# [Work instruction]
A complete answer lists every line of the entries below where the string "From" appears.

START Input material

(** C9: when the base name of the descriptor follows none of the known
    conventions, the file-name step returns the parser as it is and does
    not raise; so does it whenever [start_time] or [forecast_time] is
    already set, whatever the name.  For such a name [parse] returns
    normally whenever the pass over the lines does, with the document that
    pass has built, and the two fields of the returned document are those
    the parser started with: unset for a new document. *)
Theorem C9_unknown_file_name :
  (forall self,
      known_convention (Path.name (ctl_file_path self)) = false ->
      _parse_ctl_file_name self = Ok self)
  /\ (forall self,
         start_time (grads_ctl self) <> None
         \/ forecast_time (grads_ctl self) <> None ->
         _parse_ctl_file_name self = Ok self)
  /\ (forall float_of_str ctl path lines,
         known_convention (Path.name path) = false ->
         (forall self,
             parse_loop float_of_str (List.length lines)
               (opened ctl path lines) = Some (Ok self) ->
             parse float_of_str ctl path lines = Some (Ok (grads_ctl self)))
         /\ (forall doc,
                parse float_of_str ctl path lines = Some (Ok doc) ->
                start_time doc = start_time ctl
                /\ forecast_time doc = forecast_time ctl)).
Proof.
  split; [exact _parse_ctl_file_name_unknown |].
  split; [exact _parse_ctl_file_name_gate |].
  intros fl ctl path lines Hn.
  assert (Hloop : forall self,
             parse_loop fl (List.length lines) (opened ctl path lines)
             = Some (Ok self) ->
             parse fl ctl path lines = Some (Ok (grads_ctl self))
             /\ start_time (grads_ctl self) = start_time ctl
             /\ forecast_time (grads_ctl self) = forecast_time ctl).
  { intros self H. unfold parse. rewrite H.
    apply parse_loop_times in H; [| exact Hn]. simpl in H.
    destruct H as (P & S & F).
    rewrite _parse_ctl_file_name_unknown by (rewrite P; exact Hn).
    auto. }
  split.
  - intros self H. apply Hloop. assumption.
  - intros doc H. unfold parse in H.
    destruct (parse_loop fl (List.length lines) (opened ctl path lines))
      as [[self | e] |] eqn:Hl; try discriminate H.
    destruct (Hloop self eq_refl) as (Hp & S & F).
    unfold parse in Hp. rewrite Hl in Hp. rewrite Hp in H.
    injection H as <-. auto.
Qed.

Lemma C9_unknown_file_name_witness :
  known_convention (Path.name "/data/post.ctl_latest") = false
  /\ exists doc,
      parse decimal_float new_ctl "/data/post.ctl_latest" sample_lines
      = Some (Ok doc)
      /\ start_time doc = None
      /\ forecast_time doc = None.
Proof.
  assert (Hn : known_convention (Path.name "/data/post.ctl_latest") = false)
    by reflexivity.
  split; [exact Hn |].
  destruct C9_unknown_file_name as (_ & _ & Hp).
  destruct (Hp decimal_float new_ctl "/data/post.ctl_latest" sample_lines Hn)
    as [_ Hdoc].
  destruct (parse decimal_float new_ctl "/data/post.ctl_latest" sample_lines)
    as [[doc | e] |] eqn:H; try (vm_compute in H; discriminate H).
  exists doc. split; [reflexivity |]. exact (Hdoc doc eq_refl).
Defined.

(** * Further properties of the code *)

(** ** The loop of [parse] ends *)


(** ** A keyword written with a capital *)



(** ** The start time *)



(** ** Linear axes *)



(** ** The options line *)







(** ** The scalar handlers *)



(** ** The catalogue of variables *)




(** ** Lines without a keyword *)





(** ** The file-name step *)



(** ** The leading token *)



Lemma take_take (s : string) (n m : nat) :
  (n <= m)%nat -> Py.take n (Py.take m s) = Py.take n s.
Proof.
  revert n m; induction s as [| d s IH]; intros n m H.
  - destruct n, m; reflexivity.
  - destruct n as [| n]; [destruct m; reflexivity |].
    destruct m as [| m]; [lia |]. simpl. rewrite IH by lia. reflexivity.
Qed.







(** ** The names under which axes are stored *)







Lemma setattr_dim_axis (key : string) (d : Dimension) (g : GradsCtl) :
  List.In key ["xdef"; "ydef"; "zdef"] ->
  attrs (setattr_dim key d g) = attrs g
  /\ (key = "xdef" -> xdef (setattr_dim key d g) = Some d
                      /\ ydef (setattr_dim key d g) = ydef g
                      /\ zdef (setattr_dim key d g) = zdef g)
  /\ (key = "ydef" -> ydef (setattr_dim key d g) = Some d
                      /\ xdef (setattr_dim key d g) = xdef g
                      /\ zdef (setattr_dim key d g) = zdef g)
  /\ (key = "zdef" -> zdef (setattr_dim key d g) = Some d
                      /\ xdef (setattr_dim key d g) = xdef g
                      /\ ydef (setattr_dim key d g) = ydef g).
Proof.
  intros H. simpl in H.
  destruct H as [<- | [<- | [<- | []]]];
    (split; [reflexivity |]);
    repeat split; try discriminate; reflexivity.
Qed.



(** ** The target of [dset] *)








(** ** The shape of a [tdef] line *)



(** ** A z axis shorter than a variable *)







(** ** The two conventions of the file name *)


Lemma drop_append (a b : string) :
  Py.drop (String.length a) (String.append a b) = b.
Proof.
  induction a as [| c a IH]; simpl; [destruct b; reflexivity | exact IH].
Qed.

END Input material
START Input material

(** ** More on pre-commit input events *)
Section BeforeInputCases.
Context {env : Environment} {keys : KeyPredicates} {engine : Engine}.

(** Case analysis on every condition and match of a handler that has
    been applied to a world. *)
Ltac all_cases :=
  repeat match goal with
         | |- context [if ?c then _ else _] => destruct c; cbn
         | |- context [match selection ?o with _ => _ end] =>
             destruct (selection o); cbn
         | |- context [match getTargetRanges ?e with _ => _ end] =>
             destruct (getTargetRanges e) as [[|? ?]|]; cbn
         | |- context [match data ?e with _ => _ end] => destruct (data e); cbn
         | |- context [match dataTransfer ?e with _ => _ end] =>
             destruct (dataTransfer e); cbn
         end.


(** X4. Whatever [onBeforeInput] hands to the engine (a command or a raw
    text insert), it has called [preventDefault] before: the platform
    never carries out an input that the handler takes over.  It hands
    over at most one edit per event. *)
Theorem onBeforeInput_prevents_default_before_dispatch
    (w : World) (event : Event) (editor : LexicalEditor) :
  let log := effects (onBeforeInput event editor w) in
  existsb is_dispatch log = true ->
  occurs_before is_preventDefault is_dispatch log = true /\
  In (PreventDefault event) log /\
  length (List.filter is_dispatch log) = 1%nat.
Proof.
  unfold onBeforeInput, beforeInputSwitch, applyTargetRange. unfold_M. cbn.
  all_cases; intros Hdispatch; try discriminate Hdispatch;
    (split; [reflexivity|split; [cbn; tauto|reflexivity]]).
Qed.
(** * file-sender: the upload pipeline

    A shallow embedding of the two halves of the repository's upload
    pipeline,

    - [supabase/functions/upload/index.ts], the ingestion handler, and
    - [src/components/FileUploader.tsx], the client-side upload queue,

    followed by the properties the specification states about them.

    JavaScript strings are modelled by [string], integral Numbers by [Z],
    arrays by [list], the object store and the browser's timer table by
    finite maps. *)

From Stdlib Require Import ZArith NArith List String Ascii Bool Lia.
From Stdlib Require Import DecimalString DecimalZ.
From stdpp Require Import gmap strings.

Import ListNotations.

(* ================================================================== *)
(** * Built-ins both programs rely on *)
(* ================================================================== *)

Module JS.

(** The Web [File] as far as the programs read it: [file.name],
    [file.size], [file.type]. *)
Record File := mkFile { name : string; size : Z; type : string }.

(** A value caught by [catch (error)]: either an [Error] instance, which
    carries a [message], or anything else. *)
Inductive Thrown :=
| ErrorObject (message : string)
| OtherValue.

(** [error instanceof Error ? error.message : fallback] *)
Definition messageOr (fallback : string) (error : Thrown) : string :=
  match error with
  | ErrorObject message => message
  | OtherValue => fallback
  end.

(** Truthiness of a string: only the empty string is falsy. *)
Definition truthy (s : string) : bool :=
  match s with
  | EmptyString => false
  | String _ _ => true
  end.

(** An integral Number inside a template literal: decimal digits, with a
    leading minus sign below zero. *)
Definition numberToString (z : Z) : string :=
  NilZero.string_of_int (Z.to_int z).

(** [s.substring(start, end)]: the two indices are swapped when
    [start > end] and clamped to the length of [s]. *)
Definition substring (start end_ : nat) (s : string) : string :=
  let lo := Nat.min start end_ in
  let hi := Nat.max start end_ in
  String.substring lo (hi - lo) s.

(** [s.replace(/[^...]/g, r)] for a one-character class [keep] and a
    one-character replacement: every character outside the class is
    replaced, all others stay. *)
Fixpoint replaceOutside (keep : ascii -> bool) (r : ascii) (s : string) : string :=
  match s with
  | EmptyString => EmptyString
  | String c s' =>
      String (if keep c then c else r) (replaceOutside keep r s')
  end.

END Input material

# [Response to this task]
From Stdlib Require Import ZArith NArith List String Ascii Bool Lia.
From Stdlib Require Import DecimalString DecimalZ.
From stdpp Require Import gmap strings.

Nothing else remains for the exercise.